Meu nome é Coaquira. Coaquira de Iperoig! Tenho exatamente 516 anos de idade.Tínhamos muitas canoas. Um dia, lá no pontuaçú (hoje Ponta Grossa do Farol), surgiu um canoão que andava com o vento.
Eu era ainda menino, estava sentado na praia de Iperoig, quando vi chegar aquilo. Gritei pra toda aldeia e todos curiosos vieram ver tal canoão. Vovô Kayapika falou “Se for homem branco peguem seus arcos e matem todos!” Mas não se importaram, deram confiança, ouviram conversa fiada, aceitando camisetas, santinhos, quinquilharias. Deu no que deu, fizeram-nos de bobo, levaram nossa riqueza, tiraram nossa liberdade, e até nossas meninas os tarados engravidaram.
Vovô falava e tinha razão, depois de sessenta anos que levaram em conta suas palavras. Mas era tarde, aqueles homens brancos com suas armas de fogo já tinham dominado todo nosso povo. Já tinham nos maltratado, escravizado, massacrado e nos assassinado.
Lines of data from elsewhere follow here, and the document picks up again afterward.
(** The payload of one method with the numbers and slot types given, followed by [rest]. *)
Definition announced (c fp : list byte) (context num_slots : N) (slots : list byte)
    (num_inputs num_outputs : N) (rest : list byte) : list byte :=
  c ++ fp ++ [byte_of context; byte_of num_slots] ++ slots ++
    [byte_of num_inputs; byte_of num_outputs] ++ rest.

(** The decoder that is meant for untrusted payloads reads out of bounds of the array
    of slots and inputs when a method announces more than eight slots: this happens
    before the number of arguments is checked. *)
Theorem decoder_slots_out_of_bounds mc c fp context num_slots slots num_inputs num_outputs rest out :
  length c = 16 -> length fp = 32 -> (context <= 1)%N -> (8 < num_slots < 256)%N -> length slots = 8 ->
  (num_inputs < 256)%N -> (num_outputs < 256)%N ->
  decode_next_method true mc
    (new (announced c fp context num_slots slots num_inputs num_outputs rest) out) = Fault.
Proof.
  intros Hc Hfp Hctx Hns Hs Hni Hno. unfold announced.
  set (P := c ++ fp ++ [byte_of context; byte_of num_slots] ++ slots ++
    [byte_of num_inputs; byte_of num_outputs] ++ rest).
  assert (E : P = (((((c ++ fp) ++ [byte_of context]) ++ [byte_of num_slots]) ++ slots) ++
    [byte_of num_inputs]) ++ [byte_of num_outputs] ++ rest) by (unfold P; by rewrite <- !app_assoc).
  set (q1 := c ++ fp) in *. set (q2 := q1 ++ [byte_of context]) in *.
  set (q3 := q2 ++ [byte_of num_slots]) in *. set (q4 := q3 ++ slots) in *.
  set (q5 := q4 ++ [byte_of num_inputs]) in *. set (q6 := q5 ++ [byte_of num_outputs]) in *.
  assert (P6 : q6 `prefix_of` P) by (exists rest; rewrite E; unfold q6; by rewrite <- app_assoc).
  assert (P5 : q5 `prefix_of` P) by (by eapply prefix_app_inv).
  assert (P4 : q4 `prefix_of` P) by (by eapply prefix_app_inv).
  assert (P3 : q3 `prefix_of` P) by (by eapply prefix_app_inv).
  assert (P2 : q2 `prefix_of` P) by (by eapply prefix_app_inv).
  assert (P1 : q1 `prefix_of` P) by (by eapply prefix_app_inv).
  assert (P0 : [] ++ c `prefix_of` P) by (by eapply prefix_app_inv).
  pose proof (get_bytes_start true 8 P [] c (new P out) eq_refl ltac:(lia) P0) as G0.
  pose proof (get_bytes_start true 1 P c fp (new P out) ltac:(by rewrite N.land_0_r) ltac:(lia) P1) as G1.
  rewrite Hc in G0. rewrite Hfp in G1. cbn [app] in G0. fold q1 in G1.
  assert (exists ctx, context = method_context_as_u8 ctx) as [ctx Hctx'].
  { destruct (N.eq_dec context 0) as [->|]; [by exists Null|]. exists Wallet. cbn. lia. }
  assert (G2 : get_method_context true mc (goto P q1 (new P out)) = Ret (Ok (mc ctx), goto P q2 (new P out))).
  { unfold q2 in *. rewrite Hctx' in *. by apply method_context_goto. }
  pose proof (read_u8_goto true P q2 num_slots (new P out) ltac:(lia) P3) as G3. fold q3 in G3.
  pose proof (read_bytes_u8_goto true P q3 slots (new P out) P4) as G4. rewrite Hs in G4.
  pose proof (read_u8_goto true P q4 num_inputs (new P out) ltac:(lia) P5) as G5. fold q5 in G5.
  pose proof (read_u8_goto true P q5 num_outputs (new P out) ltac:(lia) P6) as G6. fold q6 in G6.
  unfold decode_next_method. rewrite decide_False.
  2: { apply prefix_length in P6. unfold q6, q5, q4, q3, q2, q1 in P6. rewrite !length_app, Hc in P6.
       change (payload (new P out)) with P. change (N.to_nat MAX_ALIGNMENT) with 16. cbn [length] in P6. lia. }
  unfold mbind at 1. change (new P out) with (goto P [] (new P out)). unfold decode_method.
  rewrite (mbind_step _ _ (goto P [] (new P out)) tt (goto P [] (new P out)) eq_refl).
  rewrite (mbind_step _ _ _ _ _ G0), (mbind_step _ _ _ _ _ G1), (mbind_step _ _ _ _ _ G2),
    (mbind_step _ _ _ _ _ G3).
  unfold MAX_TOTAL_METHOD_ARGS. rewrite (N.min_r num_slots 8) by lia. change (N.to_nat 8) with 8.
  rewrite (mbind_step _ _ _ _ _ G4), (mbind_step _ _ _ _ _ G5).
  replace (8 - num_slots)%N with 0%N by lia. rewrite N.min_0_r. cbn [N.to_nat read_bytes_u8].
  erewrite mbind_step; [|done]. rewrite (mbind_step _ _ _ _ _ G6). by rewrite decide_True by lia.
Qed.

(** ** Examples *)

Definition sample_details (size alignment : N) : option Builder.IoTypeDetails :=
  Some {| Builder.recommended_capacity := size; Builder.alignment := alignment |}.
(** [compact_metadata] *)
Fixpoint compact_metadata (fuel : nat) (input : list byte) (o : output)
    : outcome (option (list byte * output)) :=
  match fuel with
  | O => Fault
  | S fuel =>
      let compact := compact_metadata fuel in
      try? (byte, input) := read_u8 input in
      let keep := write_u8 byte o in
      let turn kind := write_u8 (as_u8 kind) o in
      try? kind := try_from byte in
      match kind with
      | Unit | Bool | U8 | U16 | U32 | U64 | U128 | I8 | I16 | I32 | I64 | I128 =>
          try? o := keep in Ret (Some (input, o))
      | Struct => try? o := keep in compact_struct compact input o None false
      | Struct0 => try? o := keep in compact_struct compact input o (Some 0%N) false
      | Struct1 => try? o := turn TupleStruct1 in compact_struct compact input o (Some 1%N) false
      | Struct2 => try? o := turn TupleStruct2 in compact_struct compact input o (Some 2%N) false
      | Struct3 => try? o := turn TupleStruct3 in compact_struct compact input o (Some 3%N) false
      | Struct4 => try? o := turn TupleStruct4 in compact_struct compact input o (Some 4%N) false
      | Struct5 => try? o := turn TupleStruct5 in compact_struct compact input o (Some 5%N) false
      | Struct6 => try? o := turn TupleStruct6 in compact_struct compact input o (Some 6%N) false
      | Struct7 => try? o := turn TupleStruct7 in compact_struct compact input o (Some 7%N) false
      | Struct8 => try? o := turn TupleStruct8 in compact_struct compact input o (Some 8%N) false
      | Struct9 => try? o := turn TupleStruct9 in compact_struct compact input o (Some 9%N) false
      | Struct10 => try? o := turn TupleStruct10 in compact_struct compact input o (Some 10%N) false
      | TupleStruct => try? o := keep in compact_struct compact input o None true
      | TupleStruct1 => try? o := keep in compact_struct compact input o (Some 1%N) true
      | TupleStruct2 => try? o := keep in compact_struct compact input o (Some 2%N) true
      | TupleStruct3 => try? o := keep in compact_struct compact input o (Some 3%N) true
      | TupleStruct4 => try? o := keep in compact_struct compact input o (Some 4%N) true
      | TupleStruct5 => try? o := keep in compact_struct compact input o (Some 5%N) true
      | TupleStruct6 => try? o := keep in compact_struct compact input o (Some 6%N) true
      | TupleStruct7 => try? o := keep in compact_struct compact input o (Some 7%N) true
      | TupleStruct8 => try? o := keep in compact_struct compact input o (Some 8%N) true
      | TupleStruct9 => try? o := keep in compact_struct compact input o (Some 9%N) true
      | TupleStruct10 => try? o := keep in compact_struct compact input o (Some 10%N) true
      | Enum => try? o := keep in compact_enum compact input o None true
      | Enum1 => try? o := keep in compact_enum compact input o (Some 1%N) true
      | Enum2 => try? o := keep in compact_enum compact input o (Some 2%N) true
      | Enum3 => try? o := keep in compact_enum compact input o (Some 3%N) true
      | Enum4 => try? o := keep in compact_enum compact input o (Some 4%N) true
      | Enum5 => try? o := keep in compact_enum compact input o (Some 5%N) true
      | Enum6 => try? o := keep in compact_enum compact input o (Some 6%N) true
      | Enum7 => try? o := keep in compact_enum compact input o (Some 7%N) true
      | Enum8 => try? o := keep in compact_enum compact input o (Some 8%N) true
      | Enum9 => try? o := keep in compact_enum compact input o (Some 9%N) true
      | Enum10 => try? o := keep in compact_enum compact input o (Some 10%N) true
      | EnumNoFields => try? o := keep in compact_enum compact input o None false
      | EnumNoFields1 => try? o := keep in compact_enum compact input o (Some 1%N) false
      | EnumNoFields2 => try? o := keep in compact_enum compact input o (Some 2%N) false
      | EnumNoFields3 => try? o := keep in compact_enum compact input o (Some 3%N) false
      | EnumNoFields4 => try? o := keep in compact_enum compact input o (Some 4%N) false
      | EnumNoFields5 => try? o := keep in compact_enum compact input o (Some 5%N) false
      | EnumNoFields6 => try? o := keep in compact_enum compact input o (Some 6%N) false
      | EnumNoFields7 => try? o := keep in compact_enum compact input o (Some 7%N) false
      | EnumNoFields8 => try? o := keep in compact_enum compact input o (Some 8%N) false
      | EnumNoFields9 => try? o := keep in compact_enum compact input o (Some 9%N) false
      | EnumNoFields10 => try? o := keep in compact_enum compact input o (Some 10%N) false
      | Array8b | VariableElements8b =>
          try? o := keep in try? (input, o) := copy_n_bytes input o 1 in compact input o
      | Array16b | VariableElements16b =>
          try? o := keep in try? (input, o) := copy_n_bytes input o 2 in compact input o
      | Array32b | VariableElements32b =>
          try? o := keep in try? (input, o) := copy_n_bytes input o 4 in compact input o
      | ArrayU8x8 | ArrayU8x16 | ArrayU8x32 | ArrayU8x64 | ArrayU8x128 | ArrayU8x256 | ArrayU8x512
      | ArrayU8x1024 | ArrayU8x2028 | ArrayU8x4096 =>
          try? o := keep in Ret (Some (input, o))
      | VariableBytes8b | FixedCapacityBytes8b | FixedCapacityString8b =>
          try? o := keep in Ret (copy_n_bytes input o 1)
      | VariableBytes16b | FixedCapacityBytes16b | FixedCapacityString16b =>
          try? o := keep in Ret (copy_n_bytes input o 2)
      | VariableBytes32b => try? o := keep in Ret (copy_n_bytes input o 4)
      | VariableBytes0 | VariableBytes512 | VariableBytes1024 | VariableBytes2028
      | VariableBytes4096 | VariableBytes8192 | VariableBytes16384 | VariableBytes32768
      | VariableBytes65536 | VariableBytes131072 | VariableBytes262144 | VariableBytes524288
      | VariableBytes1048576 =>
          try? o := keep in Ret (Some (input, o))
      | VariableElements0 | Unaligned => try? o := keep in compact input o
      end
  end.

(** [IoTypeMetadataKind::compact] *)
Definition compact (input : list byte) (o : output) : outcome (option (list byte * output)) :=
  compact_metadata (S (length input)) input o.

(** ** Assembling metadata *)

Definition MAX_METADATA_CAPACITY : nat := N.to_nat 8192.

(** The loop of [concat_metadata_sources]; [remainder.split_at_mut] panics without room. *)
Fixpoint concat_sources (sources : list (list byte)) (o : output) : outcome output :=
  match sources with
  | [] => Ret o
  | source :: sources =>
      if decide (length source <= room o)
      then concat_sources sources (Output (written o ++ source) (room o - length source))
      else Fault
  end.

(** The scratch memory with the number of bytes that were written *)
Definition scratch_of (o : output) : list byte * nat :=
  (written o ++ replicate (room o) x00, MAX_METADATA_CAPACITY - room o).
(** ** Compact metadata *)

(** [compact_method_argument] *)
Definition compact_method_argument (input : list byte) (o : output) (method_kind : ContractMetadataKind)
    (last_argument for_external_args : bool) : outcome (option (list byte * output)) :=
  try? (byte, input) := read_u8 input in
  try? kind := contract_kind_try_from byte in
  (* Writes the name as empty and skips it *)
  let remove_name input o :=
    match read_u8 input with
    | Some (argument_name_length, input) =>
        match write_u8 0 o with
        | Some o => (fun input => (input, o)) <$> get_from (N.to_nat argument_name_length) input
        | None => None
        end
    | None => None
    end in
  match kind with
  | Contract | Trait | Init | UpdateStateless | UpdateStatefulRo | UpdateStatefulRw | ViewStateless | ViewStateful =>
      Ret None
  | EnvRo | EnvRw =>
      if for_external_args then Ret (Some (input, o))
      else try? o := write_u8 byte o in Ret (Some (input, o))
  | TmpRo | TmpRw =>
      try? o := (if for_external_args then Some o else write_u8 byte o) in Ret (remove_name input o)
  | SlotRo | SlotRw =>
      try? o := write_u8 (if for_external_args then contract_kind_as_u8 SlotRo else byte) o in
      Ret (remove_name input o)
  | Input | Output | Return =>
      try? o := write_u8 byte o in
      try? (input, o) := remove_name input o in
      match method_kind, kind, last_argument with
      | Init, Output, true | Init, Return, true => Ret (Some (input, o))
      | _, _, _ => IoMetadata.compact input o
      end
  end.

(** The loop over the arguments of a method *)
Fixpoint compact_arguments (num_arguments : nat) (input : list byte) (o : output) (method_kind : ContractMetadataKind)
    (for_external_args : bool) : outcome (option (list byte * output)) :=
  match num_arguments with
  | O => Ret (Some (input, o))
  | S num_arguments =>
      try! (input, o) :=
        compact_method_argument input o method_kind (Nat.eqb num_arguments 0) for_external_args in
      compact_arguments num_arguments input o method_kind for_external_args
  end.

(** The kind that is written for a method *)
Definition compact_method_kind (kind : ContractMetadataKind) (for_external_args : bool) : ContractMetadataKind :=
  if for_external_args then
    match kind with
    | UpdateStateless | UpdateStatefulRo | UpdateStatefulRw => UpdateStateless
    | ViewStateless | ViewStateful => ViewStateless
    | kind => kind
    end
  else kind.

(** The branch of [compact_metadata_inner] for methods *)
Definition compact_method (input : list byte) (o : output) (kind : ContractMetadataKind) (for_external_args : bool)
    : outcome (option (list byte * output)) :=
  try? (method_name_length, _) := read_u8 input in
  try? (input, o) := copy_n_bytes input o (1 + N.to_nat method_name_length) in
  try? (num_arguments, input) := read_u8 input in
  try? o := write_u8 num_arguments o in
  compact_arguments (N.to_nat num_arguments) input o kind for_external_args.

Section compact_methods.
Variable compact : list byte -> output -> outcome (option (list byte * output)).

(** The loop over the methods of a contract or trait *)
Fixpoint compact_methods (num_methods : nat) (input : list byte) (o : output) : outcome (option (list byte * output)) :=
  match num_methods with
  | O => Ret (Some (input, o))
  | S num_methods => try! (input, o) := compact input o in compact_methods num_methods input o
  end.

Definition compact_num_methods (input : list byte) (o : output) : outcome (option (list byte * output)) :=
  try? (num_methods, input) := read_u8 input in
  try? o := write_u8 num_methods o in
  compact_methods (N.to_nat num_methods) input o.
End compact_methods.

(** [compact_metadata_inner] *)
Fixpoint compact_metadata_inner (fuel : nat) (for_external_args : bool) (input : list byte) (o : output)
    : outcome (option (list byte * output)) :=
  match fuel with
  | O => Fault
  | S fuel =>
      let compact := compact_metadata_inner fuel for_external_args in
      try? (byte, input) := read_u8 input in
      try? kind := contract_kind_try_from byte in
      match kind with
      | Contract =>
          try? o := write_u8 byte o in
          try! (input, o) := IoMetadata.compact input o in
          try! (input, o) := IoMetadata.compact input o in
          try! (input, o) := IoMetadata.compact input o in
          compact_num_methods compact input o
      | Trait =>
          try? o := write_u8 byte o in
          try? (trait_name_length, input) := read_u8 input in
          try? o := write_u8 0 o in
          try? input := get_from (N.to_nat trait_name_length) input in
          compact_num_methods compact input o
      | Init | UpdateStateless | UpdateStatefulRo | UpdateStatefulRw | ViewStateless | ViewStateful =>
          try? o := write_u8 (contract_kind_as_u8 (compact_method_kind kind for_external_args)) o in
          compact_method input o kind for_external_args
      | EnvRo | EnvRw | TmpRo | TmpRw | SlotRo | SlotRw | Input | Output | Return => Ret None
      end
  end.

(** [compact_metadata] *)
Definition compact_contract_metadata (metadata : list byte) (for_external_args : bool)
    : outcome (option (list byte * nat)) :=
  try! (rest, o) := compact_metadata_inner (S (length metadata)) for_external_args metadata (IoMetadata.Output [] MAX_METADATA_CAPACITY) in
  Ret (match rest with [] => Some (scratch_of o) | _ => None end).

(** [ContractMetadataKind::compact] and [ContractMetadataKind::compact_external_args] *)
Definition compact (metadata : list byte) : outcome (option (list byte * nat)) := compact_contract_metadata metadata false.
Definition compact_external_args (metadata : list byte) : outcome (option (list byte * nat)) :=
  compact_contract_metadata metadata true.

(** [MethodFingerprint::new] *)
Definition fingerprint (method_metadata : list byte) : outcome (option (list byte)) :=
  try! (scratch, size) := compact_external_args method_metadata in
  try? (compact_metadata, _) := split_at_checked size scratch in
  let! hash := Blake3Tree.const_hash compact_metadata in Ret (Some hash).

(** ** The syntax of methods, contracts and traits *)

Record argument : Type := { arg_kind : ArgumentKind; arg_name : list byte; arg_type : option io_type }.

Record method : Type := { meth_kind : MethodKind; meth_name : list byte; meth_args : list argument }.

Definition of_argument_kind (kind : ArgumentKind) : ContractMetadataKind :=
  match kind with
  | NativeExecutor.EnvRo => EnvRo | NativeExecutor.EnvRw => EnvRw
  | NativeExecutor.TmpRo => TmpRo | NativeExecutor.TmpRw => TmpRw
  | NativeExecutor.SlotRo => SlotRo | NativeExecutor.SlotRw => SlotRw
  | NativeExecutor.Input => Input | NativeExecutor.Output => Output | NativeExecutor.Return => Return
  end.

Definition of_method_kind (kind : MethodKind) : ContractMetadataKind :=
  match kind with
  | NativeExecutor.Init => Init
  | NativeExecutor.UpdateStateless => UpdateStateless
  | NativeExecutor.UpdateStatefulRo => UpdateStatefulRo
  | NativeExecutor.UpdateStatefulRw => UpdateStatefulRw
  | NativeExecutor.ViewStateless => ViewStateless
  | NativeExecutor.ViewStateful => ViewStateful
  end.

Definition ckind_byte (kind : ContractMetadataKind) : byte := byte_of (contract_kind_as_u8 kind).

Definition is_env (kind : ArgumentKind) : bool :=
  match kind with NativeExecutor.EnvRo | NativeExecutor.EnvRw => true | _ => false end.

(** The encoding that the documentation of [ContractMetadataKind] gives *)
Definition print_argument (a : argument) : list byte :=
  ckind_byte (of_argument_kind (arg_kind a)) ::
    if is_env (arg_kind a) then [] else print_name (arg_name a) ++ match arg_type a with Some t => print t | None => [] end.

Definition print_method (m : method) : list byte :=
  ckind_byte (of_method_kind (meth_kind m)) :: print_name (meth_name m) ++
    byte_of (N.of_nat (length (meth_args m))) :: concat (print_argument <$> meth_args m).

Definition fitting (t : option io_type) : Prop :=
  match t with Some t => type_wf t /\ type_fits t | None => False end.

(** Arguments are allowed for the method, and have a type if they are inputs, outputs or the
    result, except for the last output or result of an initializer. *)
Definition argument_wf (kind : MethodKind) (remaining : nat) (a : argument) : Prop :=
  argument_allowed kind (arg_kind a) = true /\
  match arg_kind a with
  | NativeExecutor.EnvRo | NativeExecutor.EnvRw => arg_name a = bytes_of "env" /\ arg_type a = None
  | NativeExecutor.TmpRo | NativeExecutor.TmpRw | NativeExecutor.SlotRo | NativeExecutor.SlotRw =>
      name_ok (arg_name a) /\ arg_type a = None
  | NativeExecutor.Input => name_ok (arg_name a) /\ fitting (arg_type a)
  | NativeExecutor.Output | NativeExecutor.Return =>
      name_ok (arg_name a) /\
      match kind, remaining with NativeExecutor.Init, O => arg_type a = None | _, _ => fitting (arg_type a) end
  end.

Fixpoint arguments_wf (kind : MethodKind) (args : list argument) : Prop :=
  match args with
  | [] => True
  | a :: args => argument_wf kind (length args) a /\ arguments_wf kind args
  end.

Definition method_wf (container : MethodsContainerKind) (m : method) : Prop :=
  method_allowed container (meth_kind m) = true /\ name_ok (meth_name m) /\ length (meth_args m) < 256 /\
  arguments_wf (meth_kind m) (meth_args m).

Definition argument_item (a : argument) : ArgumentMetadataItem :=
  {| argument_name := arg_name a; argument_kind := arg_kind a;
     argument_type_details := type_details_of <$> arg_type a |}.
Vovô Kayapika morreu de desgosto ao saber que a jovem Metakawara, filha de Tibiriçá iria se casar com um tal de João Ramalho, braço direito de Brás Cubas, governador da Capitania de São Vicente; surgindo assim uma aliança entre brancos portugueses e índios guaianazes contra outras nações indígenas. Veja só que absurdo! O que fazer? O que fazer, naquelas alturas, era ter que acreditar em outra espécie de gente branca. Então, nós Tamoios, nos reunimos. Estava eu, Pindobuçú, Aimbiré, Araraí e Cunhambebe, diante da situação nossa saída foi uma aliança com os franceses. Contraímos muitas doenças, o que dizimou milhares de nossa gente, até Cunhambebe que morreu com um tal sarampo.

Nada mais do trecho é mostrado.